Your instructions.
Search the records for lines that contain the word "Hcodec". Copy them all.
(Data provided)
(** The runner goes on with a client whose operation has another state. *)
Lemma WR_client reg G sa c r s i cl op cl' op' :
  WR reg G sa c r s -> rn_clients r !! i = Some cl -> cl_active cl = Some op -> cl_id cl' = cl_id cl -> cl_generator cl' = cl_generator cl ->
  cl_active cl' = Some op' -> lo_seq op' = lo_seq op -> lo_command op' = lo_command op -> WR reg G sa c (set_client i cl' r) s.
Proof.
  intros HW Hi Hop Ec Eg Hop' Es Em. eapply WR_same_history; [exact HW| |done]. pose proof (wr_runner _ _ _ _ _ _ HW) as Hr.
  eapply runner_client; [done|exact Hi|done| |].
  - rewrite Eg. by eapply (proj2 (rk_clients _ Hr)).
  - eapply active_same; [by eapply (rk_active _ Hr)|done..].
Qed.

Lemma WR_attempt reg G sa c r s a : WR reg G sa c r s -> WR reg G sa c (add_attempt a r) s.
Proof. intros HW. eapply WR_same_history; [exact HW| |done]. destruct (wr_runner _ _ _ _ _ _ HW). by split. Qed.

(** * Submitting *)

Lemma scheduleRetry_served reg G sa c r s i : WR reg G sa c r s -> served c s (scheduleRetry i r s).
Proof.
  intros HW. unfold scheduleRetry, clientAt. destruct (rn_clients r !! i) as [cl|]; [|by eapply served_refl]. destruct (cl_active cl) as [op|]; [|by eapply served_refl].
  cbv zeta. case_bool; [by eapply served_refl|]. split; [|apply schedule_keeps]. exists reg, G, sa, c. split; [done|]. by apply WR_schedule.
Qed.

Lemma served_from c c1 (s s1 : simulator) x : rtc (cstep cfgs ids) c c1 -> keeps s s1 -> served c1 s1 x -> served c s x.
Proof. intros Hc Hk [(reg & G & sa & c' & Hc' & HW) Hk']. split; [|by etrans]. exists reg, G, sa, c'. split; [by etrans|done]. Qed.

(** The command fits, at whichever node it is proposed. *)
Definition command_fits (cmd : Command) (s : simulator) : Prop := forall data, marshal cmd = Ok data -> forall i, fits_event i (EvPropose data) s.

Lemma command_fits_nodes cmd (s s' : simulator) : s_nodes s' = s_nodes s -> command_fits cmd s -> command_fits cmd s'.
Proof. intros En Hf data Hd i. unfold fits_event. rewrite En. by apply Hf. Qed.

Lemma submit_served reg G sa c r s i retry cl op :
  WR reg G sa c r s -> rn_clients r !! i = Some cl -> cl_active cl = Some op -> command_fits (lo_command op) s -> served c s (submit i retry r s).
Proof using Hcfg Hcodec.
  intros HW Hi Hop Hf. unfold submit, clientAt. rewrite Hi, Hop. destruct (if retry then Retry _ _ _ else None); [by eapply served_refl|]. cbv zeta.
  destruct (wc_Targets (rn_config r) !! Z.to_nat (cl_targetCursor cl)) as [target|]; [|by eapply served_refl].
  set (op1 := with_waiting true _). set (cl1 := with_active (Some op1) _). set (sub := mkSubmission _ _ _).
  destruct (rk_active _ (wr_runner _ _ _ _ _ _ HW) i cl Hi op Hop) as (j & o & _ & Hj & Eo & Es & Em).
  assert (sb_Command sub = operationCommand o) as Esub by (unfold sub; cbn [sb_Command]; by rewrite cloneCommand_id).
  destruct (host_Submit_advances marshal unmarshal Hcodec cfgs ids Hcfg reg G sa c s sub (wr_lr _ _ _ _ _ _ HW) (wr_work _ _ _ _ _ _ HW))
    as (reg' & Hsub & Hnew & (c' & sa' & G' & Hc' & Hp & HL') & Hk).
  { rewrite Esub. by eapply (hk_ops _ _ _ _ (wr_history _ _ _ _ _ _ HW)). }
  { rewrite Esub. done. }
  { rewrite Esub, <- Em. intros data Hd. by apply Hf. }
  assert (WR reg' G' sa' c' r (host_Submit marshal sub s).1) as HW1.
  { destruct HW as [W1 W2 W3 W4 W5]. split; [done|done| | |by eapply runner_work].
    - rewrite (kp_now _ _ Hk). by eapply history_grow.
    - intros key x [Hx|Hx]%Hnew; [by eapply W4|]. rewrite Esub in Hx. by exists j, o. }
  change (wh_Submit sub s) with (host_Submit marshal sub s). destruct (host_Submit marshal sub s) as [s1 [status|e]]; cbn [fst] in *.
  - assert (WR reg' G' sa' c' (set_client i cl1 r) s1) as HW2 by (by eapply WR_client). destruct status.
    + split; [|done]. exists reg', G', sa', c'. split; [done|]. by apply WR_attempt.
    + eapply served_from; [exact Hc'|exact Hk|]. eapply scheduleRetry_served. eapply (WR_client _ _ _ _ _ _ i cl1 op1); [by apply WR_attempt| |done..].
      by eapply set_client_lookup.
  - split; [|done]. exists reg', G', sa', c'. split; [done|]. cbn [fst snd].
    eapply (WR_client _ _ _ _ _ _ i cl1 op1); [by eapply WR_client|by eapply set_client_lookup|done..].
Qed.

Lemma scheduleDeadline_served reg G sa c r s i cl op r' s' :
  WR reg G sa c r s -> rn_clients r !! i = Some cl -> cl_active cl = Some op -> scheduleDeadline i r s = (r', s') ->
  WR reg G sa c r' s' /\ keeps s s' /\ s_nodes s' = s_nodes s /\
  exists cl' op', rn_clients r' !! i = Some cl' /\ cl_active cl' = Some op' /\ lo_command op' = lo_command op.
Proof.
  intros HW Hi Hop. unfold scheduleDeadline. rewrite Hi, Hop. cbv zeta. intros [= <- <-]. split_and!.
  - apply WR_schedule; [done|]. by eapply WR_client.
  - apply schedule_keeps.
  - done.
  - eexists _, _. split; [by eapply set_client_lookup|]. done.
Qed.

(** * Handlers *)

Lemma handleStart_served reg G sa c r s i :
  WR reg G sa c r s -> (forall cmd, pendingCommand i r = Some cmd -> command_fits cmd s) -> served c s (handleStart i r s).
Proof using Hcfg Hcodec.
  intros HW Hf. unfold handleStart, clientAt. unfold pendingCommand in Hf. destruct (rn_clients r !! i) as [cl|] eqn:Hi; [|by eapply served_refl].
  destruct (cl_active cl) as [op|] eqn:Ha; [by eapply served_refl|]. case_bool; [by eapply served_refl|]. cbv zeta.
  pose proof (wr_runner _ _ _ _ _ _ HW) as Hr. pose proof (gen_Next_kv (cl_nextSeq cl) (cl_generator cl) (proj2 (rk_clients _ Hr) i cl Hi)) as [Hkv Hrand].
  destruct (gen_Next (cl_nextSeq cl) (cl_generator cl)) as [g input] eqn:Eg. cbn [fst snd] in *.
  destruct (Invoke (cl_id cl) (cl_nextSeq cl) (wh_Now s) input (rn_recorder r)) as [rec [e|]] eqn:Ei.
  - assert (rec = rn_recorder r) as -> by (unfold Invoke in Ei; repeat case_match; congruence). eapply served_refl.
    eapply (WR_same_history _ _ _ _ r); [exact HW| |done]. destruct (runner_client r i cl (mkClient (cl_id cl) (cl_nextSeq cl) (cl_generated cl) (cl_completed cl) (cl_targetCursor cl) g None) Hr Hi) as [R1 R2 R3]; [done|done|by intros x [=]|]. by split.
  - set (op := mkLogicalOperation _ _ _ _ _ _ _). set (cl2 := mkClient _ _ _ _ _ _ _). destruct HW as [W1 W2 W3 W4 W5].
    destruct (history_invoke marshal unmarshal Hcodec reg _ _ _ _ _ _ G (rk_rec _ Hr) Ei Hkv W4 (lr_entries _ _ _ _ _ _ _ _ _ W1) W3) as [W3' W4'].
    assert (WR reg G sa c (set_recorder rec (set_client i cl2 r)) s) as HW.
    { split; [done| |done|done|done]. eapply (runner_invoke r i cl cl2 op); done. }
    destruct (scheduleDeadline i _ s) as [r2 s2] eqn:Es.
    destruct (scheduleDeadline_served _ _ _ _ _ _ i cl2 op r2 s2 HW (set_client_lookup i cl2 r cl Hi) eq_refl Es) as (HW2 & Hk & En & cl' & op' & Hcl' & Hop' & Ec).
    eapply served_from; [done|exact Hk|]. eapply submit_served; [exact HW2|exact Hcl'|exact Hop'|]. rewrite Ec. eapply command_fits_nodes; [exact En|]. by apply Hf.
Qed.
(End Data provided)
Solution below.
Proof using Hcfg Hcodec.
  destruct (host_Submit_advances marshal unmarshal Hcodec cfgs ids Hcfg reg G sa c s sub (wr_lr _ _ _ _ _ _ HW) (wr_work _ _ _ _ _ _ HW))
Proof using Hcfg Hcodec.
    destruct (history_invoke marshal unmarshal Hcodec reg _ _ _ _ _ _ G (rk_rec _ Hr) Ei Hkv W4 (lr_entries _ _ _ _ _ _ _ _ _ W1) W3) as [W3' W4'].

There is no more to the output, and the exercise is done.